Please find every line of the listing below where "Require" occurs and copy it.
START Source information
(* ===== verification/EventEpoll.v ===== *)
(** The epoll back end (event/nc_epoll.c).

    The kernel is a parameter: [epoll_ctl] returns a status and the kernel
    after it, and what the manual says of it is the class [EpollLaws]. *)

From stdpp Require Import gmap.
From S2P Require Import Prelude State World Core Events.

Definition EPOLLIN : Z := 0x001.
Definition EPOLLOUT : Z := 0x004.
Definition EPOLLERR : Z := 0x008.
Definition EPOLLHUP : Z := 0x010.
Definition EPOLLET : Z := Z.shiftl 1 31.
Definition EPOLL_CTL_ADD : Z := 1.
Definition EPOLL_CTL_DEL : Z := 2.
Definition EPOLL_CTL_MOD : Z := 3.

(** ** The kernel *)

(** [registered k sd]: the events and the data registered for a descriptor. *)
Class EpollKernel (K : Type) := {
  epoll_ctl : Z -> Z -> Z -> positive -> K -> Z * K;
  registered : K -> Z -> option (Z * positive)
}.

(** A call that fails changes nothing; EPOLL_CTL_ADD and EPOLL_CTL_MOD set
    what is registered for the descriptor and EPOLL_CTL_DEL takes it away. *)
Class EpollLaws (K : Type) `{EpollKernel K} : Prop := {
  epoll_ctl_fails op sd ev p k sd' : (epoll_ctl op sd ev p k).1 < 0 -> registered (epoll_ctl op sd ev p k).2 sd' = registered k sd';
  epoll_ctl_sets op sd ev p k : op = EPOLL_CTL_ADD \/ op = EPOLL_CTL_MOD -> 0 <= (epoll_ctl op sd ev p k).1 -> registered (epoll_ctl op sd ev p k).2 sd = Some (ev, p);
  epoll_ctl_deletes sd ev p k : 0 <= (epoll_ctl EPOLL_CTL_DEL sd ev p k).1 -> registered (epoll_ctl EPOLL_CTL_DEL sd ev p k).2 sd = None;
  epoll_ctl_other op sd ev p k sd' : sd' <> sd -> registered (epoll_ctl op sd ev p k).2 sd' = registered k sd'
}.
END Source information
Result of this task:
From stdpp Require Import gmap.
From S2P Require Import Prelude State World Core Events.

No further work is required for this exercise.